Task statement
What is needed here is an exact repetition of the records below, beginning at the line that has "address (FakeIP, Dns), classifies" and stopping after the line that has "(Fragment) or behind".
** Opening Data under study block **
(** * BizRadar: the scan-and-diff engine

    A shallow embedding of the core of BizRadar (the Foursquare client with
    its rate limiter, the monitoring service, the background monitor) and
    the properties its specification states about it.

    Conventions of the embedding.
    - A Python [float] is an exact rational ([Qc]); [None] is [option].
    - [time.time()] and [datetime.now()] read one clock, in whole seconds.
    - A [dict] is a [gmap]; a value the code keeps dynamically typed (the
      entries of [PlaceData.location]) is a [pyval].
    - A method that mutates [self] returns the new object next to its
      result; the database, the wall clock and the module-level
      [schedule] registry are explicit state. *)

From Stdlib Require Import ZArith QArith Qcanon String Ascii List Lia Bool.
From Stdlib Require Import Sorting.Sorted Sorting.Permutation.
From stdpp Require Import base decidable option numbers strings list gmap.

Open Scope string_scope.
Open Scope list_scope.
Open Scope Z_scope.

(** ** Values *)

(** The values a JSON object of the API carries under a location key. *)
Inductive pyval :=
  | PyNone
  | PyNum (q : Qc)
  | PyStr (s : string).

#[global] Instance pyval_eq_dec : EqDecision pyval.
Proof. solve_decision. Defined.
(* ===== verification/Prelude.v ===== *)
(** * Verification of the bill-VPN proxy core

    ** The program

    bill-VPN is a proxy for networks with deep packet inspection.  Clients reach it
    through a SOCKS5 server, an HTTP proxy or a TUN device; for every connection it
    looks rules up (by domain or by address), decides where to dial and how to treat
    the first TLS record, and then copies bytes.  Names seen in hijacked DNS queries
    get fake addresses, which later connections are mapped back from.  The core is
    the Go package src/internal, with the matchers of src/vendor/github.com/moi-si/addrtrie.
    On Android, src/mobile runs the same core behind the TUN device: it starts the engine
    of src/tun2socks with itself as the proxy, and every TCP connection and UDP session
    of the device's netstack reaches its BillProxy, UDP through the sessions of TunTunnel.

    The parts and how they meet: a server (Socks5, Http), the TUN bridge or the mobile
    proxy (Mobile) asks for a dial plan (Plan); the plan recovers the domain behind a fake
    address (FakeIP, Dns), classifies it by the rules (Route, on the tries of AddrTrie, the
    patterns of Patterns and the built-in list of Gfw), merges the policies (Policy),
    resolves names (Dns, Core) and redirects addresses (IPPool, Patterns).  The tunnel and
    the bridge then inspect the ClientHello (ClientHello) and send it whole, in fragments
    (Fragment) or behind a fake packet (Desync).  DoH connections of the resolver go through
    the same senders (Doh), and queries leave through Upstream.  How a fake packet is put on
    the wire is modelled below the connection: Noise and NoiseWindows.  Config sets all of
    this up; Engine opens and closes the device and the network stack, which Netstack sets up
    and connects to the tunnel (TunTunnel for UDP, TunTcp for TCP).  The proxies the engine
    can be given instead (Proxies, Shadowsocks, RelayProxy) run over the transports of
    tun2socks (SocksClient, Aead, ShadowStream, Ciphers, Obfs, HttpObfs).

    ** Files

    - Prelude: results of Go code ([go]: return, error, panic), machine integers, slices
      with their bounds checks, list and byte lemmas, tactics and hints.
    - GoStrings, GoTime, NetIP, GoNet: what the source uses of Go's strings, strconv,
      time, net and net/netip (parsing and printing of addresses, prefixes, durations,
      host:port), with the round trips the components need.
    - GoState, Conn: state-and-error programs; connections as traces of sends, urgent
      sends, sleeps and closes, with an environment that decides which sends fail.
    - GoIO: byte streams read in pieces: sequences of Read calls with given buffer sizes,
      and the class [Delivers], which a transport's reader proves once and from which what
      any sequence of reads returns follows.
    - ClientHello: parseClientHello, parseSNI, findLastDot (utils.go).
    - Fragment: sendRecords and its helpers (fragment.go, oob_unix.go).
    - Desync: the TTL rule language, the TTL search and the split of desyncSend
      (desync.go, desync_linux.go).
    - Noise: desyncSend and sendWithNoise on Linux as interleaved goroutines over a page
      shared with the kernel, which resends at will (desync_linux.go, utils.go wrappedError).
    - NoiseWindows: the same through TransmitFile, with the deferred calls
      (desync_windows.go).
    - FakeIP: the two fake-address stores (fake_ip.go).
    - Patterns: expandPattern, transformIP and the address helpers (utils.go).
    - AddrTrie: the label trie and the two bit tries (addrtrie domain.go, ipv4.go, ipv6.go).
    - Policy: policies, their JSON form, printing and merging (policy.go).
    - Route: the matchers built from the configuration, classification (config.go,
      gfwlist.go, policy.go).
    - Gfw: the parser of the embedded list: base64, lines, rules, host names and the
      regular expression that finds them (gfwlist.go).
    - IPPool: address pools, their ranking and weighted choice (ip_pool.go).
    - Core: the package variables requests read and change, as one record, and the
      monad over it; DNS messages; the interface of the LRU caches.
    - Dns: resolution, recorded answers, hijacked queries (dns.go, resolver.go).
    - Plan: genPolicyWithOptions, ipRedirect, PlanRequest, bootstrap resolution
      (policy.go, utils.go, dial_plan.go, config.go).
    - Socks5: the handler, its replies, the UDP codec and relay (internal socks5.go).
    - Servers: the accept loops of the SOCKS5 server and the HTTP proxy (socks5.go, http.go).
    - Bridge: policyConn of the TUN bridge (tun_bridge.go) and the alert of tunnel.go.
    - Tunnel: handleTunnel with its buffered reader, handleTLS, handleHTTP and the two
      concurrent copies (tunnel.go).
    - Http: httpHandler, handleConnect, forwardHTTPRequest (http.go).
    - Doh: genDialContext and interceptConn (config.go).
    - Upstream: do53Exchange, dohExchange and the resolver's dialer (dns.go, dns_patch.go).
    - Config: LoadConfig, step by step (config.go).
    - Mobile: BillProxy's TCP dial and UDP session, the DNS-over-TCP server, the log ring
      (src/mobile: bill_proxy.go, dns_tcp_conn.go, mobile_api.go).
    - Queue: the packet queue of a UDP session as a system of interleaved goroutines
      (src/mobile/queued_packet_conn.go).
    - TunTunnel: a UDP session of the netstack over the mobile proxy, with its copy loops,
      deadlines, symmetric NAT and statistics (src/tun2socks/tunnel, metadata).
    - TunTcp: a TCP connection of the netstack: two copies, half-closes, deadlines,
      statistics (src/tun2socks/tunnel/tcp.go, statistic/tracker.go).
    - Netstack: CreateStack and its options, the hand-over of connections to the tunnel, the
      packet loops of the link (src/tun2socks/core, tunnel/tunnel.go).
    - Engine: the engine's package variables, start, stop and netstack
      (src/tun2socks/engine), driven by StartBill and StopBill (src/mobile/mobile_api.go).
    - SocksClient: the SOCKS5 client, its addresses and UDP packets
      (src/tun2socks/transport/socks5, proxy/socks5.go).
    - Aead: the Shadowsocks AEAD stream and packets (src/tun2socks/transport/shadowsocks/shadowaead).
    - ShadowStream: the stream-cipher connection and its packets (.../shadowsocks/shadowstream).
    - Ciphers: the cipher tables, keys from passwords with MD5, PickCipher
      (.../shadowsocks/core/cipher.go and the two cipher.go).
    - Obfs: the fake TLS session of simple-obfs (src/tun2socks/transport/simple-obfs/tls.go).
    - HttpObfs: its fake websocket upgrade (simple-obfs/http.go).
    - Shadowsocks: the proxy over any cipher and camouflage (src/tun2socks/proxy/shadowsocks.go).
    - Proxies: SOCKS4, dialling through SOCKS5, SOCKS4 and HTTP CONNECT, and the proxy URLs
      (transport/socks4, proxy/socks4.go, socks5.go, http.go, engine/parse.go).
    - RelayProxy: the relay client (src/tun2socks/proxy/relay.go).
    - Allocator: the buffer pools (src/tun2socks/buffer/allocator, internal/pool).

    ** Theorems

    - C1-C2, the ClientHello: no panic beyond the header guard, agreement with encoded
      hellos.
    - C3, fragments: the peer reassembles the handshake for every sane setting.
    - C4-C5, fake packets: the rule language reads what it prints, the minimal TTL.
    - C6-C7, fake packets on the wire, on Linux and on Windows: what the server and the
      censor see under every interleaving and retransmission, that the send returns or where
      it hangs, and what it releases.
    - C8-C9, fake addresses: allocation, the invariant of every reachable state.
    - C10, patterns; C11-C12, the tries refine longest-match lookup in a rule list.
    - C13-C14, policies: which JSON is accepted, what merging means.
    - C15-C16, pools: the ranking, and fairness of the weighted choice.
    - C17, DNS: fake replies; C18, dial plans: a fake address is planned as its domain
      (composition of the DNS and planning components).
    - C19-C20, the bridge: the stream the target sees under a plan that forwards unchanged,
      with the bytes that a rejected first record duplicates; what is blocked is never
      forwarded.
    - C21, a whole CONNECT session of the SOCKS5 server.
    - C22-C23, the tunnel: what the first packet decides, and that copying ends and loses
      nothing under every interleaving.
    - C24, the HTTP proxy; C25, the DoH connection.
    - C26, a mobile session end to end: the answer a UDP query gets back through the queue,
      and the dial of its address, which is planned as the domain of the query.
    - C27, UDP sessions of the netstack: what of a run's packets they deliver, and that they
      can end.
    - C28, configuration: what is accepted, the values a load installs, what it keeps.
    - C29, the built-in list: its entries are those its lines say, by a description that is
      independent of the parser, and what it matches.
    - C30, the packet queue: first in, first out, lossless, bounded, and where it stays or
      panics.
    - C31, the engine: every device opened is closed, in use, or one a failed start lost.
    - C32-C33, the SOCKS5 client and server, written independently, run a session and
      exchange UDP packets; C34, C38, Shadowsocks: what is written is read, under nonces
      that do not repeat, and a dialled connection with every cipher and camouflage.
    - C35, the allocator: slices of the size asked for from pools that stay well typed.
    - C36, TCP connections of the netstack: nothing is lost, both deadlines, and with which
      peers the session ends; C37, the keys and ciphers a name and a password give.
    - C39-C40, the network stack: the hand-over of connections, what CreateStack asks of the
      stack in which order, and that it stops at the first required request refused.

    Lemmas without a number state more of the same components: the split of a fake packet
    (Desync), survival of bindings (FakeIP), independence of map order (Route), which rule a
    name gets (Plan), DNS over TCP (Mobile), the query of DoH (Upstream), the sessions in
    which UDP replies are lost (TunTunnel), the stream ciphers (ShadowStream), both
    camouflages (Obfs, HttpObfs), the Shadowsocks datagrams, SOCKS4, CONNECT and proxy URLs
    (Proxies), the relay (RelayProxy), the link (Netstack), the accept loop (Servers), and among the defects: the cut
    past the record (ClientHello), the fragment settings that lose the handshake (Fragment),
    hidden defaults (Policy).  Theorems that state a defect of the code prove the behaviour
    the code has (in part C6, C7, C13, C19, C22, C24, C25, C28, C30, C31, C33,
    C36, C39 and C40).

    ** Conventions, bounds and fuel

    Integers are Z with Go's wrapping written out ([i64], [u32], [u16], [u8]) where a
    value can leave its range.  An index or slice out of range is [Panic].  Loops that
    are not structural have fuel and a theorem that it suffices: pattern expansion by the
    length of the pattern (C10), allocation by the number of addresses of the prefix
    (C8), TTL rules by the length of the text (C4), the TTL search by the interval (C5),
    the stream readers and writers by the bytes they are given (C34, C38), the key
    derivation by the length of the key (C37).
    bufio's buffer has its 4096 bytes.  Each operation of the core reads the clock once;
    operations guarded by a mutex are one step, and concurrency is their interleaving
    (C6, C7, C9, C20, C23, C27, C30, C36, C39).  The iteration order of a Go map is a parameter (RangeOrder).
    The operating system is Linux where the code asks for it, except in NoiseWindows, and in
    Config, where it is the parameter [windows].
    In Noise and NoiseWindows the kernel may send or resend any queued range at any time and
    then reads the shared store and the TTL: nothing is assumed about when it does.

    Parameters, with what the code relies on as the laws of a class where there are any:
    the LRU caches (a vendored package), the name tables and the wire format of miekg/dns,
    the upstream exchange, the system resolver, dialling and probing, net/http's codec
    and transport, url.Parse, the failures of sends; crypto/cipher's AEAD (opening what was
    sealed under the same nonce), the stream ciphers and block ciphers of Go's crypto
    packages, and HKDF (class Primitives); the relay message codec (class Relay), URLs (class
    UrlLib) and http.ReadResponse (class HttpLib); for the engine, the device, the stack, the
    REST server and the parsers of its addresses; what gVisor refuses (class StackEnv).  An
    error is its message.

    ** Not modelled

    Log lines (except where a nil logger would panic); JSON decoding below the policy and
    pool fields; the MSG_OOB system call; main.go, which only reads flags and starts the
    servers; of the tun2socks tree gVisor itself, the device drivers, socket options and
    the REST API; the Android application.  What is left is system calls and calls into
    libraries without logic of their own. *)

From stdpp Require Export base list list_numbers gmap strings.
From Stdlib Require Export ZArith Lia.
From Stdlib Require Export Ascii.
** Closing Data under study block **
Problem solution
    address (FakeIP, Dns), classifies it by the rules (Route, on the tries of AddrTrie, the
    patterns of Patterns and the built-in list of Gfw), merges the policies (Policy),
    resolves names (Dns, Core) and redirects addresses (IPPool, Patterns).  The tunnel and
    the bridge then inspect the ClientHello (ClientHello) and send it whole, in fragments
    (Fragment) or behind a fake packet (Desync).  DoH connections of the resolver go through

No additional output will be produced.